П. Ну, вот Ахилл, что он решил для себя? Что он Ахилл, сент-люсийский рыбак. Он не африканец, потому что в Африке ему нет счастья.

У. А кто счастлив после возвращения к старому?.. У Ахилла и дома там нет. Вы обращаетесь к третьему поколению переселенцев в Штаты и спрашиваете: почему вы не русский? не японец? не чех? А он вам отвечает: ну, ведь я же американец. Существует американская идея. А у нас американская Индия, и это первее, чем то, что мы черные или испанцы. Когда кто-то говорит, что он американец, это значит, что его американский опыт "прибрал" и цвет кожи, и имя, и его происхождение. Очень важно осознание, что человек часть колониальной идеи. Проще всего заговорить языком политики: обвинить, обличить, отомстить и прочее. Самое же замечательное - это решимость остаться на своем месте и делать что-то полезное для современной действительности. И это будет справедливо для Карибских стран, где собрались все расы... Вот, например, Тринидад. Сирийцы, индусы, китайцы - все там есть. Конечно, это замечательно, сохранять наследие и культуру предков, но все же главное для Тринидада именно его нациаональная многоликость. Там собралось все и отовсюду. Если мне выпало быть тринидадцем, то я должен понимать китайскую культуру, я должен понимать культуру Индии, Африки, Среднего Востока, потому что каждая из них там актуальна.

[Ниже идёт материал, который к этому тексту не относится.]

(* ===== verification/PipelineRun.v ===== *)
(** * The threads of [pipeline.rs] as a step relation

    [Pipeline::execute] runs a dispatcher, [worker_count] workers and the
    coordinator over the shared budget, the dispatch window, the cancellation
    flag and two bounded channels. A step is one atomic action of one thread: a
    locked section, a channel operation, a look at the flag, a call of the sink.
    A thread that drops permits releases them one by one, each in a step of its
    own. Waiting is the absence of a step.

    A preparation callback is the tree of its interactions: it looks at the
    flag, acquires deferred resources around an operation, or returns. The sink
    is a function of what it was given before. Channels follow the documented
    behaviour of [crossbeam-channel]: a send waits while the channel is full
    and fails once every receiver is gone, a receive waits while it is empty
    and fails once every sender is gone, and the messages left are dropped with
    the last receiver. Events and reports are left out. *)

From S2P Require Import Prelude Errors Cancel Limits Pipeline.
Local Open Scope N_scope.

(** ** Callbacks *)

(** What a callback or an operation inside it returns. *)
Abbreviation Outcome U := (PreparedItem U + ErrorCategory)%type.

Inductive Callback (U : Type) :=
  | Done (outcome : Outcome U)
  | Poll (k : bool -> Callback U)
  | WithResources (required : ResourceWeights) (operation : Callback U)
      (k : Outcome U -> Callback U).
Arguments Done {U}.
Arguments Poll {U}.
Arguments WithResources {U}.

(** ** Messages *)

Record QueuedWork (T : Type) := {
  item : WorkItem T;
  queued_reservation : ResourceWeights
}.
Arguments item {T}.
Arguments queued_reservation {T}.

Record WorkerOutput (U : Type) := {
  output_ordinal : N;
  output_result : Outcome U;
  output_reservation : option OutputReservation
}.
Arguments output_ordinal {U}.
Arguments output_result {U}.
Arguments output_reservation {U}.

(** ** Releases *)

(** What a thread still has to give back. *)
Inductive Release :=
  | ReleaseWeights (released : ResourceWeights)
  | ReleaseWindow.
(* ===== verification/PipelineSpecs.v ===== *)
(** * The pipeline's budgets are exact and bounded

    Whatever the threads do, the bytes in use are those of the permits some
    thread, channel or pending output still holds, the window counts the items
    in flight, and neither exceeds its limit; so no unchecked operation
    overflows and no release saturates. *)

From S2P Require Import Prelude Errors Cancel Limits Pipeline PipelineRun.
Local Open Scope N_scope.

(** ** Weights *)

(** Componentwise order. *)
Definition within (a b : ResourceWeights) : Prop :=
  weight_source a <= weight_source b /\ weight_scratch a <= weight_scratch b /\
  weight_prepared a <= weight_prepared b.

#[export] Instance within_dec a b : Decision (within a b).
Proof. unfold within. apply _. Defined.

Lemma weights_eq a b :
  weight_source a = weight_source b -> weight_scratch a = weight_scratch b ->
  weight_prepared a = weight_prepared b -> a = b.
Proof. destruct a, b; simpl; congruence. Qed.

Lemma within_trans a b c : within a b -> within b c -> within a c.
Proof. unfold within. lia. Qed.

Lemma fits_total used requested limit :
  within used limit -> exists b, fits used requested limit = Ok b /\
    (b = true <-> within requested (subtract_weights limit used)).
Proof.
  intros (H1 & H2 & H3). unfold fits, unchecked_sub, within, subtract_weights, saturating_sub. simpl.
  apply N.leb_le in H1 as ->. cbn [mbind result_bind].
  destruct (_ <=? _) eqn:E1; cbn [negb]; bool_to_prop.
  2: { eexists. split; [done|]. split; [done|lia]. }
  apply N.leb_le in H2 as ->. cbn [mbind result_bind].
  destruct (weight_scratch requested <=? _) eqn:E2; cbn [negb]; bool_to_prop.
  2: { eexists. split; [done|]. split; [done|lia]. }
  apply N.leb_le in H3 as ->. cbn [mbind result_bind].
  eexists. split; [done|]. rewrite N.leb_le. tauto.
Qed.

Lemma add_weights_total a b :
  weight_source a + weight_source b <= u64_MAX -> weight_scratch a + weight_scratch b <= u64_MAX ->
  weight_prepared a + weight_prepared b <= u64_MAX ->
  add_weights a b = Ok (ResourceWeights_new (weight_source a + weight_source b)
    (weight_scratch a + weight_scratch b) (weight_prepared a + weight_prepared b)).
Proof.
  intros H1 H2 H3. unfold add_weights, unchecked_add.
  apply N.leb_le in H1 as ->, H2 as ->, H3 as ->. done.
Qed.
(** The weight of some ordinals. *)
Definition weigh (g : N -> N) (l : list N) : N := sumN (map g l).

Lemma weigh_app g l k : weigh g (l ++ k) = weigh g l + weigh g k.
Proof. unfold weigh. by rewrite map_app, sumN_app. Qed.
Lemma weigh_cons g x l : weigh g (x :: l) = g x + weigh g l.
Proof. done. Qed.
Lemma weigh_nil g : weigh g [] = 0.
Proof. done. Qed.
Lemma weigh_concat {A} g (f : A -> list N) l :
  weigh g (concat (map f l)) = sumN (map (fun a => weigh g (f a)) l).
Proof.
  induction l as [|a l IH]; [done|]. cbn [map concat]. by rewrite weigh_app, sumN_cons, IH.
Qed.
Lemma weigh_map {A} g (f : A -> N) l : weigh g (map f l) = sumN (map (fun a => g (f a)) l).
Proof. unfold weigh. by rewrite map_map. Qed.

(** Weights that agree for every cost are those of the same ordinals. *)
Definition only (x n : N) : N := if decide (n = x) then 1 else 0.

Lemma weigh_only_pos x l : 0 < weigh (only x) l -> x ∈ l.
Proof.
  induction l as [|y l IH]; [done|]. rewrite weigh_cons. unfold only at 1.
  destruct (decide (y = x)) as [->|]; [by left|]. intros H. right. apply IH. lia.
Qed.
Lemma weigh_only_elem x l : x ∈ l -> 0 < weigh (only x) l.
Proof.
  induction 1 as [x l|x y l _ IH]; rewrite weigh_cons; unfold only at 1; [|lia].
  rewrite decide_True by done. lia.
Qed.
Lemma weigh_only_NoDup x l : NoDup l -> weigh (only x) l <= 1.
Proof.
  induction 1 as [|y l Hy _ IH]; [done|]. rewrite weigh_cons. unfold only at 1.
  destruct (decide (y = x)) as [->|]; [|lia]. destruct (decide (0 < weigh (only x) l)) as [H|]; [|lia].
  by apply weigh_only_pos in H.
Qed.
Lemma weigh_one l : weigh (fun _ => 1) l = N.of_nat (length l).
Proof. induction l as [|x l IH]; [done|]. rewrite weigh_cons, IH. simpl. lia. Qed.

Section Places.
Context {T U : Type}.

Definition dispatcher_ordinals (m : DispatcherMode T) : list N :=
  match m with
  | NextItem items => map ordinal items
  | WaitWindow next items | WaitBudget next items => ordinal next :: map ordinal items
  | SendWork queued items => ordinal (item queued) :: map ordinal items
  | EndDispatch | Dispatched => []
  end.

Definition worker_ordinals (m : WorkerMode T U) : list N :=
  match m with
  | StartWork queued => [ordinal (item queued)]
  | Preparing n _ _ _ | WaitResources n _ _ _ _ _ _ => [n]
  | SendOutput output => [output_ordinal output]
  | _ => []
  end.
Lemma reachable_sound s :
  rtc (step limits prepare sink ordinals) (start limits ordinals work) s -> sound s.
Proof using All.
  intros H. pose proof start_sound as H0.
  induction H as [|s s' s'' Hs _ IH]; [exact H0|]. exact (IH (step_sound s s' Hs H0)).
Qed.

(** ** When a worker cannot act *)

Inductive stuck_worker (h : Shared T U) : WorkerMode T U -> Prop :=
  | stuck_ended : stuck_worker h Worked
  | stuck_idle : work_queue h = [] -> work_sender h = true -> stuck_worker h ReceiveWork
  | stuck_waiting n context frames required missing operation k :
      cancelled h = false -> within missing (budget_limit limits) ->
      budget_acquire (budget_limit limits) (budget h) missing = Ok None ->
      stuck_worker h (WaitResources n context frames required missing operation k)
  | stuck_sending output :
      output_receiver h = true ->
      delivery_queue_depth limits <= N.of_nat (length (output_queue h)) ->
      stuck_worker h (SendOutput output).

Lemma acquire_cases requested (state : ResourceState) :
  within (used state) (budget_limit limits) ->
  (exists b, budget_acquire (budget_limit limits) state requested = Ok (Some b)) \/
  budget_acquire (budget_limit limits) state requested = Ok None.
Proof using Hlimits.
  intros Hw. destruct (budget_acquire_total (budget_limit limits) state requested Hw
    (limits_source _ Hlimits) (limits_scratch _ Hlimits) (limits_prepared _ Hlimits))
    as ([b|] & H & _); [left; by exists b|by right].
Qed.
Lemma callback_sat `{EqDecision tag} {A} mmap env answer (w : Work A) Q s finish o :
  (forall B (p : Prog B) n, possible p (answer B p n)) ->
  sat w Q -> Inv (snd (snd s)) -> may_end (callback_of mmap env answer w s finish) o ->
  exists r s', Q r /\ Inv (snd (snd s')) /\ may_end (finish r s') o.
Proof using reads.
  intros Ha. revert Q s finish o.
  induction w as [A r0|A B m k IH|A B p k IH|A span k IH|A required h op IHop k IH];
    intros Q s finish o H Hs; cbn [callback_of sat] in *.
  - eauto.
  - match goal with |- may_end (resume_compute _ _ ?st ?k) _ -> _ =>
      destruct (resume_compute_cases env m st k Hs) as (t & s1 & Hs1 & ->) end.
    by apply IH.
  - eapply IH; [by apply H|done].
  - match goal with |- may_end (resume_read _ _ _ ?st ?k) _ -> _ =>
      destruct (resume_read_cases mmap env span st k Hs) as (r1 & s1 & Hs1 & Hr1 & ->) end.
    eapply IH; [by apply H|done].
  - destruct H as (H1 & H2 & H3). cbn [may_end]. intros (o' & Ho' & Hk).
    destruct Ho' as [->|[->|Ho']]; [exact (IH _ Q s finish o H1 Hs Hk)|exact (IH _ Q s finish o H2 Hs Hk)|].
    destruct (IHop _ s _ _ H3 Hs Ho') as (r & s1 & [Hq Hp] & Hs1 & He). simpl in He. subst o'.
    destruct r as [a|e|].
    + cbn [hand_over prepared_value fst snd] in Hk. rewrite taken_same in Hk. exact (IH _ Q s1 finish o Hq Hs1 Hk).
    + exact (IH _ Q s finish o Hq Hs Hk).
    + exact (IH _ Q s finish o (Hp eq_refl) Hs Hk).
Qed.
End Logic.

(** ** What a work asks for *)

Section Asking.
Context {tag : Type} {handed : tag -> Type}.
Local Notation Work := (Work handed).
Context (w : ResourceWeights).

(** Every wait of the work asks for at most [w]. *)
Fixpoint asks {A} (work : Work A) : Prop :=
  match work with
  | Finish _ => True
  | Compute m k => forall env t, asks (k (value_of (m env t)))
  | Shared _ k => forall r, asks (k r)
  | ReadSpan _ k => forall r, asks (k r)
  | Within required _ operation k => within required w /\ asks operation /\ forall r, asks (k r)
  end.

Lemma asks_then {A B} (work : Work A) (f : A -> Work B) :
  asks work -> (forall a, asks (f a)) -> asks (work ≫= f).
Proof using Type.
  intros H Hf. unfold mbind, Work_bind.
  induction work as [A r|A C m k IH|A C p k IH|A span k IH|A required h op _ k IH]; simpl in *.
  - by destruct r.
  - intros env t. by apply IH.
  - intros r. by apply IH.
  - intros r. by apply IH.
  - destruct H as (? & ? & ?). split_and!; [done..|]. intros r. by apply IH.
Qed.

Lemma asks_compute {A} (m : M A) : asks (compute m).
Proof using Type. done. Qed.
Lemma asks_shared {A} (p : Prog A) : asks (shared p).
Proof using Type. done. Qed.
Lemma asks_read span : asks (read span).
Proof using Type. done. Qed.
Lemma asks_ret {A} (a : A) : asks (mret a).
Proof using Type. done. Qed.

Lemma asks_lift {A B} (r : result A) (f : A -> Work B) :
  (forall a, r = Ok a -> asks (f a)) -> asks (compute (lift r) ≫= f).
Proof using Type. intros H env t. destruct r; simpl; auto. Qed.

Lemma asks_within required h (operation : Work (handed h)) :
  within required w -> asks operation -> asks (within_resources required h operation).
Proof using Type. done. Qed.

Lemma asks_each {A S} (l : list A) (body : A -> S -> Work S) :
  (forall a s, asks (body a s)) -> forall s, asks (work_each l body s).
Proof using Type.
  intros H. induction l as [|a l IH]; intros s; simpl; [done|]. apply asks_then; [apply H|apply IH].
Qed.
End Asking.

Create HintDb work.
#[export] Hint Resolve asks_then asks_compute asks_shared asks_read asks_ret asks_within asks_each : work.

Section Granted.
Context {tag : Type} `{EqDecision tag} {handed : tag -> Type}.
Context (mmap : bool) (env : Env) (answer : forall B, Prog B -> nat -> result B).

Lemma resume_compute_eq {B} (m : M B) (s : Store) :
  exists t s', forall R (k : result B -> Store -> R), resume_compute env m s k = k (value_of (m env t)) s'.
Proof using Type.
  exists (fst s). unfold resume_compute, resume. destruct (m env (fst s)) as [[b t]|e|]; by eexists.
Qed.

Lemma resume_read_eq span (s : Store) :
  exists r s', forall R (k : result ByteView -> Store -> R), resume_read mmap env span s k = k r s'.
Proof using Type.
  unfold resume_read, resume. destruct (read_span _ _ _ _ _) as [[[v c] t]|e|]; by do 2 eexists.
Qed.

(** A callback that is never cancelled and always granted ends with the result
    of its work. *)
Lemma callback_granted {A} (w : Work handed A) s finish :
  outcome_of (callback_of mmap env answer w s finish) =
    let '(r, s') := granted mmap env answer w s in outcome_of (finish r s').
Proof using Type.
  revert s finish.
  induction w as [A r0|A B m k IH|A B p k IH|A span k IH|A required h op IHop k IH]; intros s finish; cbn [callback_of granted].
  - done.
  - destruct (resume_compute_eq m (snd s)) as (t & s' & Hr). rewrite !Hr. apply IH.
  - apply IH.
  - destruct (resume_read_eq span (snd s)) as (r & s' & Hr). rewrite !Hr. apply IH.
  - cbn [outcome_of]. rewrite IHop. destruct (granted mmap env answer op s) as [[a|e|] s1]; cbn [outcome_of].
    + cbn [hand_over prepared_value fst snd]. rewrite taken_same. apply IH.
    + apply IH.
    + apply IH.
Qed.

(** A callback asks for no more than its work. *)
Lemma callback_contained w {A} (work : Work handed A) s finish :
  asks w work -> (forall r s', contained w (finish r s')) ->
  contained w (callback_of mmap env answer work s finish).
Proof using Type.
  intros Ha Hf. revert s finish Ha Hf.
  induction work as [A r0|A B m k IH|A B p k IH|A span k IH|A required h op IHop k IH]; intros s finish Ha Hf;
    cbn [callback_of asks] in *.
  - apply Hf.
  - destruct (resume_compute_eq m (snd s)) as (t & s' & ->). by apply IH.
  - by apply IH.
  - destruct (resume_read_eq span (snd s)) as (r & s' & ->). by apply IH.
  - destruct Ha as (H1 & H2 & H3). cbn [contained]. split_and!; [done|by apply IHop|].
    match goal with |- contained _ (match ?o with inl _ => _ | inr _ => _ end) => destruct o as [p|e] end;
      [destruct (taken _ _); [by apply IH|done]|by apply IH].
Qed.
End Granted.
(* ===== verification/Materialize.v ===== *)
(** * Execution of binding plans, from [materialize.rs]

    A materializer joins an opened checkpoint, a plan, a preparation engine and
    possibly a cache and an overlay plan. [materialize_binding] delivers one
    target: prepared bytes, or the exact bytes that a provider still has to
    convert, compute or unpack. Telemetry is left out: [measure] is the
    operation it measures. *)

From S2P Require Import Prelude Errors Cancel Pipeline PipelineRun FileSystem Tensor Identity Order.
From S2P Require Import Limits Quantization Inventory Kernels Json Gguf Checkpoint Representation Operation Graph.
From S2P Require Import Liveness Prepare Exec Recipe Plan Overlay Planner Cache Work.
From stdpp Require Import gmap.
From Stdlib Require Strings.String.
Local Open Scope N_scope.

Definition PREPARED_CACHE_FORMAT_VERSION : N := 2.
Definition CACHE_READ_BLOCK_BYTES : N := 1024 * 1024.
Definition MAX_CACHED_PLAN_BYTES : N := 64 * 1024 * 1024.

(** ** Deliveries *)

Inductive PreparedOrigin := FromSource | FromTransform | FromOperationGraph | FromCache.

#[export] Instance PreparedOrigin_eq_dec : EqDecision PreparedOrigin.
Proof. solve_decision. Defined.

Record PreparedWeight := {
  weight_source_names : list TensorName;
  weight_target : TargetTensor;
  weight_bytes : ByteView;
  weight_origin : PreparedOrigin;
  weight_resident : N
}.

Record ConversionHandoff := {
  conversion_source : SourceTensor;
  conversion_target : TargetTensor;
  conversion_handed : ConversionRecipe;
  conversion_bytes : ByteView;
  conversion_resident : N
}.

Inductive OperationExecution := HostExecuted | Delegated.

#[export] Instance OperationExecution_eq_dec : EqDecision OperationExecution.
Proof. solve_decision. Defined.

Record OperationInputBytes := {
  input_source : SourceTensor;
  input_view : ByteView
}.

Record OperationHandoff := {
  handoff_inputs : list OperationInputBytes;
  handoff_target : TargetTensor;
  handoff_graph : OperationGraph;
  handoff_resident : N
}.
Lemma yields_quantized q capability s rest :
  operation_graph target = None -> quantized_route target = Some capability ->
  sources = s :: rest -> source_storage s = Quantized q ->
  yields (materialize_quantized_after_cache_miss mmap m b q capability) base_delivered.
Proof using Type.
  intros Hg Hr Hs Hst. unfold materialize_quantized_after_cache_miss. value Hres.
  eapply yields_then; [apply yields_read_source|]. intros v Hv. eapply yields_then.
  { apply (yields_each _ (fun before st => views_show (fst st) /\
      (forall role x, snd st !! role = Some x -> exists c, (role, c) ∈ before /\ shows (companion_span c) x) /\
      (forall role c, (role, c) ∈ before -> is_Some (snd st !! role)))).
    - cbn [fst snd]. split_and!; [|by intros ?? ?%lookup_empty_Some|by intros ?? ?%elem_of_nil].
      by intros span x [<- <-]%lookup_singleton_Some.
    - intros before [role c] after [views found] _ (Hvs & Hf & Hd). cbn [fst snd] in *. next.
      eapply yields_then; [by apply yields_read_once|]. intros [views' x] [Hvs' Hx]. cbn [fst snd] in *.
      apply yields_ret. cbn [fst snd]. split_and!; [exact Hvs'| |].
      + intros role' y [[<- <-]|[_ H]]%lookup_insert_Some.
        * exists c. split; [|done]. apply elem_of_app. right. by apply list_elem_of_singleton.
        * destruct (Hf _ _ H) as (c' & ? & ?). exists c'. split; [|done]. apply elem_of_app. by left.
      + intros role' c' [H|[= -> ->]%list_elem_of_singleton]%elem_of_app.
        * destruct (decide (role' = role)) as [->|]; [rewrite lookup_insert_eq; eauto|].
          rewrite lookup_insert_ne by done. by eapply Hd.
        * rewrite lookup_insert_eq. eauto. }
  intros [views found] (_ & Hf & Hd). cbn [fst snd] in *. next. value Hfirst.
  unfold binding_source in Hfirst. rewrite Hs in Hfirst. injection Hfirst as <-.
  apply yields_ret. unfold base_delivered, quantized_ok. cbn. split_and!; [done..|by exists rest|done|done| | |done].
  - intros role x H. destruct (Hf _ _ H) as (c & Hc & ?). exists c. split; [|done]. by apply btree_list_elem.
  - intros role c H. apply (Hd role c). by apply btree_list_elem.
Qed.

(** *** Bindings *)

Lemma yields_base_binding context :
  yields (materialize_base_binding sha256 to_vec from_slice rounds write_json mmap avx2 m b context) base_delivered.
Proof using Type.
  unfold materialize_base_binding. destruct (operation_graph target) as [graph|] eqn:Eg.
  { apply yields_or_materialize. intros address. by apply yields_operation_graph. }
  value Hs. unfold binding_source in Hs. destruct sources as [|s rest] eqn:Es; [done|]. injection Hs as ->.
  match goal with H : sources = ?s0 :: _ |- _ => destruct (source_storage s0) as [dtype span|q] eqn:Est end.
  - destruct (conversion_recipe target) as [recipe|] eqn:Er; apply yields_or_materialize; intros address.
    + by eapply yields_conversion.
    + by eapply yields_plain.
  - unfold materialize_quantized. value Hq. apply yields_or_materialize. intros _.
    destruct (quantized_route target) eqn:Eq; [|done]. injection Hq as ->. by eapply yields_quantized.
Qed.

Theorem materialize_binding_yields context :
  yields (materialize_binding sha256 to_vec from_slice rounds write_json overlay_json mmap avx2 m b context) delivered.
Proof using Type.
  unfold materialize_binding. next. eapply yields_then; [apply yields_computes|]. intros [[i digest]|] Hfound.
  - eapply yields_then; [apply yields_computes|]. intros address Ha.
    eapply yields_then; [apply (yields_try_cached address (Some digest)); by intros ? ->|].
    intros [d|] Hd.
    + destruct (Hd d eq_refl) as (w & -> & Ho & Hw). apply yields_ret. exists (Some (i, digest)).
      split; [done|]. left. by exists w.
    + eapply yields_then; [apply yields_base_binding|]. intros base Hb. value Ho.
      destruct (overlay m) as [o|] eqn:Eo; [|done]. injection Ho as <-. apply yields_ret.
      exists (Some (i, digest)). split; [done|]. right. by exists base, o.
  - eapply yields_mono; [apply yields_base_binding|]. intros d Hd. by exists None.
Qed.
End Deliveries.
Lemma delivers_publish w d budget bs s :
  d <> [] -> entry_path c PreparedEntries (address_key a) = d ++ [CacheKey_display (address_key a)] ->
  envelope_codec to_vec from_slice -> free_place d (address_key a) w budget ->
  budget + 1 <= maximum_scan_entries (options c) -> (length bs < rounds)%nat -> blen bs <= u64_MAX ->
  blen bs = target_output_size (binding_target b) ->
  encodable sha256 to_vec (address_key a) PreparedEntries (address_compatibility a) bs ->
  delivers (publish_prepared_bytes sha256 to_vec from_slice rounds write_json overlay_json m name bs) s
    (fun r _ w' => exists im ip e, r = Published (entry_of (d ++ [CacheKey_display (address_key a)]) e ip) /\
       entry_complete sha256 from_slice w' (d ++ [CacheKey_display (address_key a)]) PreparedEntries (address_key a)
         (address_compatibility a) bs im ip e) w.
Proof using Hquiet Hcache Hoverlay Haddress Hbinding.
  intros Hd Hpath Hcodec Hfree Hbudget Hrounds Hlen Hsize Henc. unfold publish_prepared_bytes.
  eapply delivers_then; [by apply delivers_compute, (succeeds_check (fun _ => True))|]. intros _ s1 ? [-> _].
  eapply delivers_then; [by apply delivers_value|]. intros ? s2 ? [-> ->].
  eapply delivers_then; [apply (delivers_value _ tt); by rewrite Hsize, N.eqb_refl|]. intros _ s3 ? [-> _].
  eapply delivers_then; [apply (delivers_value _ c); by rewrite Hcache|]. intros ? s4 ? [-> ->].
  eapply delivers_then; [apply delivers_compute, prepared_address_succeeds|]. intros ? s5 ? [-> ->].
  eapply delivers_then; [by apply delivers_value|]. intros ? s6 ? [-> ->].
  eapply delivers_shared, returns_publish; eauto.
Qed.
End Delivering.
Lemma small_container :
  container_ok small_file (from_ordinal 0) small_size ResourceLimits_default small_header small_tensors.
Proof.
  split.
  - split; [done|done| |by exists 6|].
    + split; [done|]. split; [|apply (bool_decide_unpack _); vm_compute; exact I].
      repeat constructor; try done. all: vm_compute; done.
    + repeat constructor; try done; vm_compute; done.
  - exists (replicate (N.to_nat (header_data_base small_header - header_length small_header + 98)) Byte.x00). done.
  - done.
  - done.
  - done.
  - split.
    + repeat constructor; try done; vm_compute; done.
    + intros [|[|i]] [|[|j]] x y; cbn; intros [= <-] [= <-] ?; try done; unfold range_disjoint; first [left; by vm_compute|right; by vm_compute].
Qed.

(** ** GGUF *)

(** C22: whatever the file holds, [parse] does not panic, and the metadata and
    tensors it returns are those of a container the file starts with: its
    tensors lie in the data section, aligned, inside the file and without
    overlap. *)
Theorem parse_sound f file_id size limits :
  file_ok f -> size <= u64_MAX ->
  wp (parse f file_id size limits) (fun res =>
    match res with
    | Ok (md, ts) => exists h,
        container_ok f file_id size limits h ts /\ md = header_metadata_value h /\
        (forall t, t ∈ ts -> header_data_base h <= fst (record_range t) /\
           fst (record_range t) mod header_alignment h = 0 /\ snd (record_range t) <= size) /\
        ranges_disjoint (map record_range ts)
    | Err _ => True
    | Panic => False
    end).
Proof.
  intros Hf Hs. eapply wp_mono; [by apply parse_spec|]. intros [[md ts]|e|]; [|done..].
  intros (h & Hc & ->). exists h. pose proof Hc as [_ _ _ _ _ [Hrec Hdis]]. split_and!; [done..| |done].
  intros t Ht. apply list_elem_of_lookup in Ht as [i Ht].
  destruct (Forall2_lookup_r _ _ _ _ _ Hrec Ht) as (raw & _ & [Hal _ _ _ Hst Hin]).
  apply gguf_storage_span in Hst as [Hoff _]. unfold record_range in *. cbn [fst snd] in *. rewrite Hoff.
  split_and!; [lia| |by rewrite <-Hoff].
  unfold header_data_base. by rewrite N.add_comm, N.Div0.mod_add.
Qed.

Lemma parse_sound_witness :
  file_ok small_file /\ small_size <= u64_MAX /\
  wp (parse small_file (from_ordinal 0) small_size ResourceLimits_default)
    (fun res => res <> Panic).
Proof.
  split; [apply memory_file_ok|]. split; [done|].
  eapply wp_mono; [apply (parse_sound small_file); [apply memory_file_ok|done]|]. by intros [[]| |].
Defined.

(** C21: a readable file that starts with a container is accepted, and parsing
    returns the entries and tensors that were encoded. *)
Theorem parse_complete f file_id size limits h ts :
  file_ok f -> size <= u64_MAX -> file_readable f size -> container_ok f file_id size limits h ts ->
  succeeds (parse f file_id size limits) (fun r => r = (header_metadata_value h, ts)).
Proof.
  intros Hf Hs Hr Hc. eapply wp_mono; [by apply parse_spec|]. intros [[md ts']|e|]; [| |done].
  - intros (h' & Hc' & ->). eexists. split; [done|]. pose proof Hc as [Hh Hp _ _ _ [Hl _]].
    pose proof Hc' as [Hh' Hp' _ _ _ [Hl' _]].
    destruct (header_unique limits f h h') as [[= H1 H2 H3 H4] H5]; [done..|].
    unfold header_metadata_value. rewrite H1, H2, H3. f_equal.
    unfold header_data_base, header_length in *. rewrite H3, H4, H5 in Hl. by eapply record_ok_unique.
  - intros Hno. by destruct (Hno Hr h ts).
Qed.

Lemma parse_complete_witness :
  container_ok small_file (from_ordinal 0) small_size ResourceLimits_default small_header small_tensors /\
  succeeds (parse small_file (from_ordinal 0) small_size ResourceLimits_default)
    (fun r => r = (header_metadata_value small_header, small_tensors)).
Proof.
  split; [exact small_container|]. apply parse_complete; [apply memory_file_ok|done| |exact small_container].
  by apply memory_file_readable.
Defined.

(** C25: the reader returns the next bytes of the file whatever its buffer holds
    and however short the reads of the file are, and then stands behind them. *)
Theorem read_bytes_exact r n :
  reader_ok r -> readable r -> offset r + n <= file_size r -> offset r + n <= limit r ->
  succeeds (read_bytes n r) (fun '(bs, r') =>
    bs = slice (contents (file r)) (offset r) n /\ advanced r r' n).
Proof.
  intros Hok Hrd Hs Hl. pose proof (slice_length (contents (file r)) (offset r) n) as Hlen.
  specialize (Hlen ltac:(destruct Hrd; lia)).
  eapply wp_mono; [apply (parses_run _ _ _ (parses_read_bytes (fun _ => True) n) r Hok I)|].
  intros [[bs r']|e|]; [| |done].
  - intros (bs' & [-> Hbs] & Hp & Hadv). eexists. split; [done|]. rewrite Hbs, N2Nat.id in Hadv. split; [|done].
    rewrite <-(prefix_slice _ _ _ Hp), Hbs, N2Nat.id. done.
  - intros Hno. destruct (Hno Hrd (slice (contents (file r)) (offset r) n) _ (conj eq_refl Hlen)).
    + apply slice_prefix.
    + unfold fits. rewrite Hlen. lia.
Qed.

(** A file that serves at most three bytes at a time. *)
Definition slow_file (bs : bytes) : File :=
  {| contents := bs;
     read_at offset length := Ok (N.min (N.min length 3) (N.of_nat (List.length bs) - offset)) |}.

Lemma slow_file_ok bs : file_ok (slow_file bs).
Proof.
  split; cbn [slow_file read_at contents].
  - intros off len n [= <-]. lia.
  - intros off len [= H]. lia.
  - done.
Qed.

Lemma read_bytes_exact_witness :
  let r := Reader_new (slow_file MAGIC) 4 4 in
  reader_ok r /\ readable r /\
  succeeds (read_bytes 4 r) (fun '(bs, r') => bs = slice MAGIC 0 4 /\ advanced r r' 4).
Proof.
  assert (reader_ok (Reader_new (slow_file MAGIC) 4 4)) as Hok.
  { by apply Reader_new_ok; [apply slow_file_ok|]. }
  assert (readable (Reader_new (slow_file MAGIC) 4 4)) as Hrd.
  { split; [intros off len; by eexists|done|done]. }
  split; [done|]. split; [done|]. by apply (read_bytes_exact (Reader_new (slow_file MAGIC) 4 4) 4).
Defined.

П. Вы уже затронули тему моего следующего вопроса. Я хотела бы спросить не о героях ваших книг, а о вас, Дереке Уолкотте. У Ахилла есть своя ниша. А вы ведь не знаете определенно, где ваше место. Вы живете сразу в нескольких мирах.

У. Я как-то не думал про это.

П. Вы профессор Бостонского университета...
 
У. Все то время, что я преподаю, мне хочется качаться на волне. Только этого я хочу. Я понимаю, что вы имеете в виду: что я научился приспосабливаться к тому  или иному новому положению, функционировать... Конечно, я не только хочу в прямом смысле качаться на волнах. Просто я предпочел бы работать, писать, заниматься искусством у себя в Вест-Индии. Так что я определенно знаю, где мое место.